→ Listed entries:
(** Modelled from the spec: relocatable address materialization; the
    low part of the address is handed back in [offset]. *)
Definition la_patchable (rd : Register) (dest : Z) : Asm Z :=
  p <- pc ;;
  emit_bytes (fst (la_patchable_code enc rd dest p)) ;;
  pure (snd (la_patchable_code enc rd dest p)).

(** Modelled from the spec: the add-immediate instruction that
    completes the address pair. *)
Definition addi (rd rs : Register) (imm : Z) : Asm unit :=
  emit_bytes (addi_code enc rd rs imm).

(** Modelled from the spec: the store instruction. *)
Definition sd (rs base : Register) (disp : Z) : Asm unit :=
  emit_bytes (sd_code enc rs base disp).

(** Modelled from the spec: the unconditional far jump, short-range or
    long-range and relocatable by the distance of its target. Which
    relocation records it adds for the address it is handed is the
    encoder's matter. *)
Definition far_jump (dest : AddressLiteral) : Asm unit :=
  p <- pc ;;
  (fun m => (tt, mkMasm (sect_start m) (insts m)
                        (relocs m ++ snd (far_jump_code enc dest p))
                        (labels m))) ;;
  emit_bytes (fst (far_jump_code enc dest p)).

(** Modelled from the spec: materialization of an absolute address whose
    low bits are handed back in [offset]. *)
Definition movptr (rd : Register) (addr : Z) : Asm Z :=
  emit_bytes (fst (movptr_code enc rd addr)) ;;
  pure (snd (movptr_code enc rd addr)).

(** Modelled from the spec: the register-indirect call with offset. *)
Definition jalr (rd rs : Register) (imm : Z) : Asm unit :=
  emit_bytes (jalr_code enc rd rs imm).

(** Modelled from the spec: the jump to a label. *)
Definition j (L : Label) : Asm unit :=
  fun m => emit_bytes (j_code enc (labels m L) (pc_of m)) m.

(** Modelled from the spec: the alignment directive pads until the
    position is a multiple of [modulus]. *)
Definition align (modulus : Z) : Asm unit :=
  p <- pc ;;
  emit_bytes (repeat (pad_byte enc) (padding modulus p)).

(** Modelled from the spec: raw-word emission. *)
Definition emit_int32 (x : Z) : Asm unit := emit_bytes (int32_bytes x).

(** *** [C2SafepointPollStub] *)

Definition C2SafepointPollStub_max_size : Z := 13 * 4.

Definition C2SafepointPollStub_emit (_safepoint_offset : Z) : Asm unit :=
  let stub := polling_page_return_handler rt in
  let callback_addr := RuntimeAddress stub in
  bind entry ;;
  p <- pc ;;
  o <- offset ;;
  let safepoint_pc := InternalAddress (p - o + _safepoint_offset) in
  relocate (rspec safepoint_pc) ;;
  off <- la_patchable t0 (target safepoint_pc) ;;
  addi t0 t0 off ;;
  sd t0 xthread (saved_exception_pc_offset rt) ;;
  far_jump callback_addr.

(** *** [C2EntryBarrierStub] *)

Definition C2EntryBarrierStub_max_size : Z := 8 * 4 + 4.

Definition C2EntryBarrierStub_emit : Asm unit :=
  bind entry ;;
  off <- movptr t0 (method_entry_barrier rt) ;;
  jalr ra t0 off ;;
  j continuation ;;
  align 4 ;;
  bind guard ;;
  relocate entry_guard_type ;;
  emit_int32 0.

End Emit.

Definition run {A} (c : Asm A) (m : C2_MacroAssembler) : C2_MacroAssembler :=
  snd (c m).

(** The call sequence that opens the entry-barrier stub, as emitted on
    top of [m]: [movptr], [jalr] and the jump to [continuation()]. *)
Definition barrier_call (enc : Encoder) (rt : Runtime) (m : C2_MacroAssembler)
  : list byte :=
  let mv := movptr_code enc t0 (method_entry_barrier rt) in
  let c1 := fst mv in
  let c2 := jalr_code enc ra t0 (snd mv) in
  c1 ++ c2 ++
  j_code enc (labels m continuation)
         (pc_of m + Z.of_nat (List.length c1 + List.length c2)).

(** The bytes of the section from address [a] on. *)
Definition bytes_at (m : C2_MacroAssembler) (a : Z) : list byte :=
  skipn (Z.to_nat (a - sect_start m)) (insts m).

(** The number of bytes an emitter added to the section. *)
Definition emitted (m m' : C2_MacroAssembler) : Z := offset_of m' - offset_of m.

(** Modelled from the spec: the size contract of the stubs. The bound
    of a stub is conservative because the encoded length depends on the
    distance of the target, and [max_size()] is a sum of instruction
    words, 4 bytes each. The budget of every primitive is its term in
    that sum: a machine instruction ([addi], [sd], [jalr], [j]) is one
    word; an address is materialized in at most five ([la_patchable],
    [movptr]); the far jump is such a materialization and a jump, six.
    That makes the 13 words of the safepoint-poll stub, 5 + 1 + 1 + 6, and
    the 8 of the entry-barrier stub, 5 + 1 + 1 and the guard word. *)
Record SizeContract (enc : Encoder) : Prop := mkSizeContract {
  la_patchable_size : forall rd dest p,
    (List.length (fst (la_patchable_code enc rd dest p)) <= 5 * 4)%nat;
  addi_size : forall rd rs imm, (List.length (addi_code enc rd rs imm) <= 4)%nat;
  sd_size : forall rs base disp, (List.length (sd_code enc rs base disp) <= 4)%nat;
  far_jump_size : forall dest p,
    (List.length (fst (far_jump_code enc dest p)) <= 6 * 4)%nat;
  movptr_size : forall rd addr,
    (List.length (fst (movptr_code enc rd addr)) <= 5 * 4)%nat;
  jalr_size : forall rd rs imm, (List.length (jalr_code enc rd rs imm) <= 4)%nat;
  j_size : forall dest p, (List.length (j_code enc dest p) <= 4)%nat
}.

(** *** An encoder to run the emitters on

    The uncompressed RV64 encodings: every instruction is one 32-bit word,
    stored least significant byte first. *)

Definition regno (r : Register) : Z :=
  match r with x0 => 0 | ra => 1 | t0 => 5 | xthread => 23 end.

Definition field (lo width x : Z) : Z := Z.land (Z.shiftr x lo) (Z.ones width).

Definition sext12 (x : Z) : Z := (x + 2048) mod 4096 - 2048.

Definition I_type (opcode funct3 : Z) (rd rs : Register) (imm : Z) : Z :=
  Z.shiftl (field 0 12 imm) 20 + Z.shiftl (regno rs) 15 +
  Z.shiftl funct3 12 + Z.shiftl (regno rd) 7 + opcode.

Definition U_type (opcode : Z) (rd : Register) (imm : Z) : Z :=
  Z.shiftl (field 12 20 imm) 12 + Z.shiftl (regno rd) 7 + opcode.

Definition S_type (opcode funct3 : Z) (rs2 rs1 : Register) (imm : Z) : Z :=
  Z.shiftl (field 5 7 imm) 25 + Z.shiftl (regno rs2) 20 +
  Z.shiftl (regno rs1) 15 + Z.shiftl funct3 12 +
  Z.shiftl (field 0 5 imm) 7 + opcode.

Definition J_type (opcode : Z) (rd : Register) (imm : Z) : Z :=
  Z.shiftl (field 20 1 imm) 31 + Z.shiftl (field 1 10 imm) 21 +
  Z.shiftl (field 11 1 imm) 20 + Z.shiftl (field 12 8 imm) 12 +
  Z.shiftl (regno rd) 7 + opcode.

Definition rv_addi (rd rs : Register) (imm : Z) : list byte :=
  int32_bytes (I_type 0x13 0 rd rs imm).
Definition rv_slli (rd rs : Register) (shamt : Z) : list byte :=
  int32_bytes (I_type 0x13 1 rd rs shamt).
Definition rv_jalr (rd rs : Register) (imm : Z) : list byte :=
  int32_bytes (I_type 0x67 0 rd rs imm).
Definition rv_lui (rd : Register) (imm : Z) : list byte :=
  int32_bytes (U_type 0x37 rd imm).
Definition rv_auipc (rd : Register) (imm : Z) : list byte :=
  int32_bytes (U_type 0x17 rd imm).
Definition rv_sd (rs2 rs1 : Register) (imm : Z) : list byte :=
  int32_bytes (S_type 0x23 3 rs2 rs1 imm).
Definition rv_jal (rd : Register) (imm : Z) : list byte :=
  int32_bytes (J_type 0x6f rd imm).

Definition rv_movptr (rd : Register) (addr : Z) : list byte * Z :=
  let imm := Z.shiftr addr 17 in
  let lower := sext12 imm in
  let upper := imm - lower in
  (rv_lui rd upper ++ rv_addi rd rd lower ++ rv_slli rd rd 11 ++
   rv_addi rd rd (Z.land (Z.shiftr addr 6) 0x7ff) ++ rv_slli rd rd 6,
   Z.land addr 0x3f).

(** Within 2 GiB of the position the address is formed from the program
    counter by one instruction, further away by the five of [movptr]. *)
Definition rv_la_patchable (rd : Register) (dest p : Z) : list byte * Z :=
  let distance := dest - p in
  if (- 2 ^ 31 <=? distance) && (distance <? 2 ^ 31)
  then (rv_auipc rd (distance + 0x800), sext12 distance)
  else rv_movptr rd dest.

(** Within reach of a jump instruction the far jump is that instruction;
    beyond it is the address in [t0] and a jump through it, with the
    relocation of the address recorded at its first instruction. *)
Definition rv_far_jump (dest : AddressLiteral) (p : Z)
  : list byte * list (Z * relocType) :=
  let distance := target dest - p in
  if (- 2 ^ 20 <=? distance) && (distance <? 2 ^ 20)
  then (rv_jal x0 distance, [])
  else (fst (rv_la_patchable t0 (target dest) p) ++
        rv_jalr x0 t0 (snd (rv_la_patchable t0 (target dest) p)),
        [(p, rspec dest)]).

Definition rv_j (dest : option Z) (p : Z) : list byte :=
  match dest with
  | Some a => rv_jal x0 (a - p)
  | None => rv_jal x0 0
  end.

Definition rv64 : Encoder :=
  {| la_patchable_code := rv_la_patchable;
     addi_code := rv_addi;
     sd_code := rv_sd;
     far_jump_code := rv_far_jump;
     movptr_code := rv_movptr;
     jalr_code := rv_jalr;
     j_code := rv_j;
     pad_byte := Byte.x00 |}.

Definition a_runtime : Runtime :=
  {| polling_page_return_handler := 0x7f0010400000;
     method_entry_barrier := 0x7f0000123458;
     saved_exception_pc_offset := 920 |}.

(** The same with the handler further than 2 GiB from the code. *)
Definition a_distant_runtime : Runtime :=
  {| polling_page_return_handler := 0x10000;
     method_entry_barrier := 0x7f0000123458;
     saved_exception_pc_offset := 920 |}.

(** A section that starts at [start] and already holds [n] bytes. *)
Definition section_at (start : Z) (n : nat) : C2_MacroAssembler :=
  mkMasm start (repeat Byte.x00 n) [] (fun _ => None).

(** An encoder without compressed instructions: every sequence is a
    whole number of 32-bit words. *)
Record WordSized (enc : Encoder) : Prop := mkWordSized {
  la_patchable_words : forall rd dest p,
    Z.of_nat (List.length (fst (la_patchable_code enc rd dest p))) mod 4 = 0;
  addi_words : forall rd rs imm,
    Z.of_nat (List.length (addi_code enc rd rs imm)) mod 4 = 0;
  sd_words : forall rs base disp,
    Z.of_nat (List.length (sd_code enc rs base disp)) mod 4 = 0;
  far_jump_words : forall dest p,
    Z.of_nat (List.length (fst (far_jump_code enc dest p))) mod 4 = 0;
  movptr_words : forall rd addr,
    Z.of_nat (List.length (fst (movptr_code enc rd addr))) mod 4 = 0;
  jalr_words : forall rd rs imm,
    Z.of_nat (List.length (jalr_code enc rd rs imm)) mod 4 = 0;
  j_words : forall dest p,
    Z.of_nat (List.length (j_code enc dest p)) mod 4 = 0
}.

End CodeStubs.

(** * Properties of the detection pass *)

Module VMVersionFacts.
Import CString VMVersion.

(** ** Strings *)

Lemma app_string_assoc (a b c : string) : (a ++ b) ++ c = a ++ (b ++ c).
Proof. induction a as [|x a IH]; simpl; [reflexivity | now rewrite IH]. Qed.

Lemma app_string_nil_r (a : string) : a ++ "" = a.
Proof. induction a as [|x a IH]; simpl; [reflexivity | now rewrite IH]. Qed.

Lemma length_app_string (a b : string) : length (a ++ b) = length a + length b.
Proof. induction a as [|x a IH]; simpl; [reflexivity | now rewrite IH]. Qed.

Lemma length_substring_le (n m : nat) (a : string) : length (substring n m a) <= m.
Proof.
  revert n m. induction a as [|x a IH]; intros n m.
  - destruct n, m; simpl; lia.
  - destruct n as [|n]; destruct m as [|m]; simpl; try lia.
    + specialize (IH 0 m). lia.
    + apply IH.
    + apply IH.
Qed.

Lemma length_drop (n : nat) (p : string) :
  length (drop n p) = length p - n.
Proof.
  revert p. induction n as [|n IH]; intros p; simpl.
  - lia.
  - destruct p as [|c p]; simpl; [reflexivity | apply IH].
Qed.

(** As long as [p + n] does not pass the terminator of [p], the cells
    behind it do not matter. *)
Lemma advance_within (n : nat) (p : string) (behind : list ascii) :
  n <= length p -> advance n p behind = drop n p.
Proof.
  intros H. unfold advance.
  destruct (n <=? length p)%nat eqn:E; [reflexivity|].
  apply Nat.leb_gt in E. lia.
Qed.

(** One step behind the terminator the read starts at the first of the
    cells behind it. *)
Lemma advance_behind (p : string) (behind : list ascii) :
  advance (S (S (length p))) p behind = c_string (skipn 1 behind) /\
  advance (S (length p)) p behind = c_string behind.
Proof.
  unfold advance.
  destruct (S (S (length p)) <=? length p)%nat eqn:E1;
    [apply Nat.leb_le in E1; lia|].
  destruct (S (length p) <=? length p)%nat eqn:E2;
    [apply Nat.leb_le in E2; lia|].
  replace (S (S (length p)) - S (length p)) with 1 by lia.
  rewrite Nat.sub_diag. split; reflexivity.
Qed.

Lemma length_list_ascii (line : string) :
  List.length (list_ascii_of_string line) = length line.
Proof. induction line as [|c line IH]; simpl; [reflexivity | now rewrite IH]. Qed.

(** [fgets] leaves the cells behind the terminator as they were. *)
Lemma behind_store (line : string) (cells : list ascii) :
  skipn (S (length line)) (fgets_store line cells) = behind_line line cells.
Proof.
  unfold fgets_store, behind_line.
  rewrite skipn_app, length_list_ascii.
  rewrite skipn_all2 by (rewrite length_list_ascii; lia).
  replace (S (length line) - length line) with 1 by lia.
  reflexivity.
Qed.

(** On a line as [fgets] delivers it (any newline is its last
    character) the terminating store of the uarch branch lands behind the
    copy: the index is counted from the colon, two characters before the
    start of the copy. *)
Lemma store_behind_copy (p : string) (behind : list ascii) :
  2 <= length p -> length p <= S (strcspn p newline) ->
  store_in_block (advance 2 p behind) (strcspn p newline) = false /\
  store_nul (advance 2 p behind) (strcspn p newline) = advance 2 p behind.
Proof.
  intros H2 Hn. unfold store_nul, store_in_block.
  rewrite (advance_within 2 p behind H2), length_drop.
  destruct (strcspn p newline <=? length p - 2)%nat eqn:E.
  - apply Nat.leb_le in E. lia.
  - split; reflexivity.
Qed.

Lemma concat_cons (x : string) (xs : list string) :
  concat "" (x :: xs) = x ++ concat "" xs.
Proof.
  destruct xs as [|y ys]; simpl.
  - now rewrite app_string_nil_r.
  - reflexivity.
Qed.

→ What the task asks: All that is needed is the exact run of lines above from the line containing "o <- offset ;;" through the line containing "of a stub is", both of them included.

→ Reply:
  o <- offset ;;
  let safepoint_pc := InternalAddress (p - o + _safepoint_offset) in
  relocate (rspec safepoint_pc) ;;
  off <- la_patchable t0 (target safepoint_pc) ;;
  addi t0 t0 off ;;
  sd t0 xthread (saved_exception_pc_offset rt) ;;
  far_jump callback_addr.

(** *** [C2EntryBarrierStub] *)

Definition C2EntryBarrierStub_max_size : Z := 8 * 4 + 4.

Definition C2EntryBarrierStub_emit : Asm unit :=
  bind entry ;;
  off <- movptr t0 (method_entry_barrier rt) ;;
  jalr ra t0 off ;;
  j continuation ;;
  align 4 ;;
  bind guard ;;
  relocate entry_guard_type ;;
  emit_int32 0.

End Emit.

Definition run {A} (c : Asm A) (m : C2_MacroAssembler) : C2_MacroAssembler :=
  snd (c m).

(** The call sequence that opens the entry-barrier stub, as emitted on
    top of [m]: [movptr], [jalr] and the jump to [continuation()]. *)
Definition barrier_call (enc : Encoder) (rt : Runtime) (m : C2_MacroAssembler)
  : list byte :=
  let mv := movptr_code enc t0 (method_entry_barrier rt) in
  let c1 := fst mv in
  let c2 := jalr_code enc ra t0 (snd mv) in
  c1 ++ c2 ++
  j_code enc (labels m continuation)
         (pc_of m + Z.of_nat (List.length c1 + List.length c2)).

(** The bytes of the section from address [a] on. *)
Definition bytes_at (m : C2_MacroAssembler) (a : Z) : list byte :=
  skipn (Z.to_nat (a - sect_start m)) (insts m).

(** The number of bytes an emitter added to the section. *)
Definition emitted (m m' : C2_MacroAssembler) : Z := offset_of m' - offset_of m.

(** Modelled from the spec: the size contract of the stubs. The bound
    of a stub is conservative because the encoded length depends on the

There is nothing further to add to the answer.